Given records START

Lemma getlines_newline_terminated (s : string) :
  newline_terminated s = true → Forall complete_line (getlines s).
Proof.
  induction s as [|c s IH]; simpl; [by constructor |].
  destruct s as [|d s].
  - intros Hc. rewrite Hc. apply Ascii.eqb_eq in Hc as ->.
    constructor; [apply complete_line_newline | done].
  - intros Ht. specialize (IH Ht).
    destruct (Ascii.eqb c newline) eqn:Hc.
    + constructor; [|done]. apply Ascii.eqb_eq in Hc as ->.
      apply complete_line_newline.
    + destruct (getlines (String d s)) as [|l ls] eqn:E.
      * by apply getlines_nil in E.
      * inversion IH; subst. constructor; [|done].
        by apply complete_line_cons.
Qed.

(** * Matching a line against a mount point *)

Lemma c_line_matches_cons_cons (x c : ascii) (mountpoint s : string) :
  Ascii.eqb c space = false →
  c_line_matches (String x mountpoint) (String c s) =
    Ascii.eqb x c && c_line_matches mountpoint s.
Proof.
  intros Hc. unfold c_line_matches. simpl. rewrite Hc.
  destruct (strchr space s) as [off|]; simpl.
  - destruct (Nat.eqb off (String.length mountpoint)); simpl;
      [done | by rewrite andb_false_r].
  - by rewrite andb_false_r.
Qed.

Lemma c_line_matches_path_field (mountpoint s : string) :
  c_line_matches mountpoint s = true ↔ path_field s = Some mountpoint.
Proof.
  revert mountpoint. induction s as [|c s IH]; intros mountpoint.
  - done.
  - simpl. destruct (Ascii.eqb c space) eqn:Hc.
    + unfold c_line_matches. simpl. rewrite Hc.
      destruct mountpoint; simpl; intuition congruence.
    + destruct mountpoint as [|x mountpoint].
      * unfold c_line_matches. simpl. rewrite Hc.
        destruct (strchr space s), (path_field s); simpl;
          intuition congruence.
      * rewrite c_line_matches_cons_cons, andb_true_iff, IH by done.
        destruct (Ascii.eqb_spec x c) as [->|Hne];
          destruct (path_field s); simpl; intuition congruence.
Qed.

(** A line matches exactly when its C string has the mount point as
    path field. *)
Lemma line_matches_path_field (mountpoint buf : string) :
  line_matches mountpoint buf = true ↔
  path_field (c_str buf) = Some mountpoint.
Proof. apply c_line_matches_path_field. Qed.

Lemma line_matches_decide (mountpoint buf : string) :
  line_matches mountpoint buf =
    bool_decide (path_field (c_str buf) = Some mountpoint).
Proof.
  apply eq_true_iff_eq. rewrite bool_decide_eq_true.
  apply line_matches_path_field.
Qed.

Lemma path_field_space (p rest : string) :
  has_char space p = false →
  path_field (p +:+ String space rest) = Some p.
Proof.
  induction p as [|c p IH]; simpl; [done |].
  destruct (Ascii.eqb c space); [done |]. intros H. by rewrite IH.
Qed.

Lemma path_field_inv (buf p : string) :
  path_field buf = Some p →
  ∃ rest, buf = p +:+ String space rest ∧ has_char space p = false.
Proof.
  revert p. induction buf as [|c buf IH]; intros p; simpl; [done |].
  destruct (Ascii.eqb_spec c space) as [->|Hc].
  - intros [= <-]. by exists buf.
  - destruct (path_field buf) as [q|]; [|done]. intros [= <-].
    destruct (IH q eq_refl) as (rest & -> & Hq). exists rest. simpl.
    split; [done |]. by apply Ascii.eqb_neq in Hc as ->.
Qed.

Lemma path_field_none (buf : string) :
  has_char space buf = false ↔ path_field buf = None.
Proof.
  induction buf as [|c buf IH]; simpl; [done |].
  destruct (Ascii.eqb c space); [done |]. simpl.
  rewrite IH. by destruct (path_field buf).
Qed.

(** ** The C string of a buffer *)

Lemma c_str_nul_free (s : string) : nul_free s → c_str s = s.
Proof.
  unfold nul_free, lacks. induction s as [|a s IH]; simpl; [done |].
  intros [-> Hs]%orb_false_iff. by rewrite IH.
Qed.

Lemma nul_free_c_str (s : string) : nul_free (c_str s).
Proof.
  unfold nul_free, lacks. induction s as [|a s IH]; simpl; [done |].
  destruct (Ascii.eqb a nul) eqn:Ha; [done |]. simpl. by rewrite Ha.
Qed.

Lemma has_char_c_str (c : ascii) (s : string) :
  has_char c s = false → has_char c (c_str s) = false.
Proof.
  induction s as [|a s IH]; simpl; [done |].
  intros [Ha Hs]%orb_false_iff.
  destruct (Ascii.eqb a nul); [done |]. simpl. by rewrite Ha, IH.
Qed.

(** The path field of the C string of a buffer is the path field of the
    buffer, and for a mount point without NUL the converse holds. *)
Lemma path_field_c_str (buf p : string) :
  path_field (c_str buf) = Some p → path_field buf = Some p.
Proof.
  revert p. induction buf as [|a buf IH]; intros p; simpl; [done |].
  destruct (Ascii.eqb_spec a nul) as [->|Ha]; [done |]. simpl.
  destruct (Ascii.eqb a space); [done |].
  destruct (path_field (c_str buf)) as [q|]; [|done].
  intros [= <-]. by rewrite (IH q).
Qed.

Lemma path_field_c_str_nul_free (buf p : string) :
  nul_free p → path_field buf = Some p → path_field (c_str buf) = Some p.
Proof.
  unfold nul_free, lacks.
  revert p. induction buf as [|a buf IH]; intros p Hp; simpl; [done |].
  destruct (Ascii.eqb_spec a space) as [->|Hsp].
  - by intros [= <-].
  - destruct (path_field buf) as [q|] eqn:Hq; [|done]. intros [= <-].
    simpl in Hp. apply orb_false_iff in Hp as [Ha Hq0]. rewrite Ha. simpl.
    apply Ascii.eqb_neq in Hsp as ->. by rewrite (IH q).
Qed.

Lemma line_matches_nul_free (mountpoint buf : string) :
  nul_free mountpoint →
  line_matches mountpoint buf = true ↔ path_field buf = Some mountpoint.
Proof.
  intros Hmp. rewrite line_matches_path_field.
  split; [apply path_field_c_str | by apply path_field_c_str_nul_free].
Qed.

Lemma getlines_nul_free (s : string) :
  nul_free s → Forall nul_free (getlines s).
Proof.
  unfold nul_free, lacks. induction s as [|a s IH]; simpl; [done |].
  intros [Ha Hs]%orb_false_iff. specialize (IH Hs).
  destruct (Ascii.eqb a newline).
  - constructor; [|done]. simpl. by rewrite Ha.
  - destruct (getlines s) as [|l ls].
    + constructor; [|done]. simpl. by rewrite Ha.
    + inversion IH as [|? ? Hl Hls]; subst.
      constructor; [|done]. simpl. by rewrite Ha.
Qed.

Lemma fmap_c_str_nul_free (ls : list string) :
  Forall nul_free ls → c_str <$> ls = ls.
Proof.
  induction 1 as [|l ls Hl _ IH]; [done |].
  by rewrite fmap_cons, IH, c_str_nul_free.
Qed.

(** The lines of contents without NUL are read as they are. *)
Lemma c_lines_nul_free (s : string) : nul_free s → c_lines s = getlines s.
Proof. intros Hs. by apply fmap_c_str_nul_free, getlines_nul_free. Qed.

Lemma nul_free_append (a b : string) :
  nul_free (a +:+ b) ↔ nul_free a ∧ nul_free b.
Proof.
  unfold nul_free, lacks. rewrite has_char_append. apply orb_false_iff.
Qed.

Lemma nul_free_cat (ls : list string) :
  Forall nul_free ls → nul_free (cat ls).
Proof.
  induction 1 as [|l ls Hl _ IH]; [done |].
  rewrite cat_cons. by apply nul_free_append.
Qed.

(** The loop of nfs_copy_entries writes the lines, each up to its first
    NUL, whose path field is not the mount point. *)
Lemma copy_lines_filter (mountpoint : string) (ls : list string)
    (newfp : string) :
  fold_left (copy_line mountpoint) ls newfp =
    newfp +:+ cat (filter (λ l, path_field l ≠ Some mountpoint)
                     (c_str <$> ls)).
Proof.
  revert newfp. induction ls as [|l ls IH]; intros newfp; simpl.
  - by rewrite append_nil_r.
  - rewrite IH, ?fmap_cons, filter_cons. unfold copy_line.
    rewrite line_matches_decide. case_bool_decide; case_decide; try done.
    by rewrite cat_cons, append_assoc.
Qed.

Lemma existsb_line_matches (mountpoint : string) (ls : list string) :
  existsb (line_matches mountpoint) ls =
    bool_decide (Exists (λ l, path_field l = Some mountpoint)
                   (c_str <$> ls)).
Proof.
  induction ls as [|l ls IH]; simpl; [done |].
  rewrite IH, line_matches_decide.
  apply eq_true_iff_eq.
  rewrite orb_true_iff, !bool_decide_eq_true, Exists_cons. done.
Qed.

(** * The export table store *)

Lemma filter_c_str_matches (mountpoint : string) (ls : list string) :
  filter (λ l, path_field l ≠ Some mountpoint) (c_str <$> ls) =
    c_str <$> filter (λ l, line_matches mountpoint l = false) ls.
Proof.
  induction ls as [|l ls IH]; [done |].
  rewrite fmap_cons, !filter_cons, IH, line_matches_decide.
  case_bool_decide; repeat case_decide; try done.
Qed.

Given records END

:: Work item ::
Lines from the start of the entries through the one containing "path_field (c_str buf) = Some mountpoint." are to be set down again exactly, both ends included.

:: Answer section ::
Lemma getlines_newline_terminated (s : string) :
  newline_terminated s = true → Forall complete_line (getlines s).
Proof.
  induction s as [|c s IH]; simpl; [by constructor |].
  destruct s as [|d s].
  - intros Hc. rewrite Hc. apply Ascii.eqb_eq in Hc as ->.
    constructor; [apply complete_line_newline | done].
  - intros Ht. specialize (IH Ht).
    destruct (Ascii.eqb c newline) eqn:Hc.
    + constructor; [|done]. apply Ascii.eqb_eq in Hc as ->.
      apply complete_line_newline.
    + destruct (getlines (String d s)) as [|l ls] eqn:E.
      * by apply getlines_nil in E.
      * inversion IH; subst. constructor; [|done].
        by apply complete_line_cons.
Qed.

(** * Matching a line against a mount point *)

Lemma c_line_matches_cons_cons (x c : ascii) (mountpoint s : string) :
  Ascii.eqb c space = false →
  c_line_matches (String x mountpoint) (String c s) =
    Ascii.eqb x c && c_line_matches mountpoint s.
Proof.
  intros Hc. unfold c_line_matches. simpl. rewrite Hc.
  destruct (strchr space s) as [off|]; simpl.
  - destruct (Nat.eqb off (String.length mountpoint)); simpl;
      [done | by rewrite andb_false_r].
  - by rewrite andb_false_r.
Qed.

Lemma c_line_matches_path_field (mountpoint s : string) :
  c_line_matches mountpoint s = true ↔ path_field s = Some mountpoint.
Proof.
  revert mountpoint. induction s as [|c s IH]; intros mountpoint.
  - done.
  - simpl. destruct (Ascii.eqb c space) eqn:Hc.
    + unfold c_line_matches. simpl. rewrite Hc.
      destruct mountpoint; simpl; intuition congruence.
    + destruct mountpoint as [|x mountpoint].
      * unfold c_line_matches. simpl. rewrite Hc.
        destruct (strchr space s), (path_field s); simpl;
          intuition congruence.
      * rewrite c_line_matches_cons_cons, andb_true_iff, IH by done.
        destruct (Ascii.eqb_spec x c) as [->|Hne];
          destruct (path_field s); simpl; intuition congruence.
Qed.

(** A line matches exactly when its C string has the mount point as
    path field. *)
Lemma line_matches_path_field (mountpoint buf : string) :
  line_matches mountpoint buf = true ↔
  path_field (c_str buf) = Some mountpoint.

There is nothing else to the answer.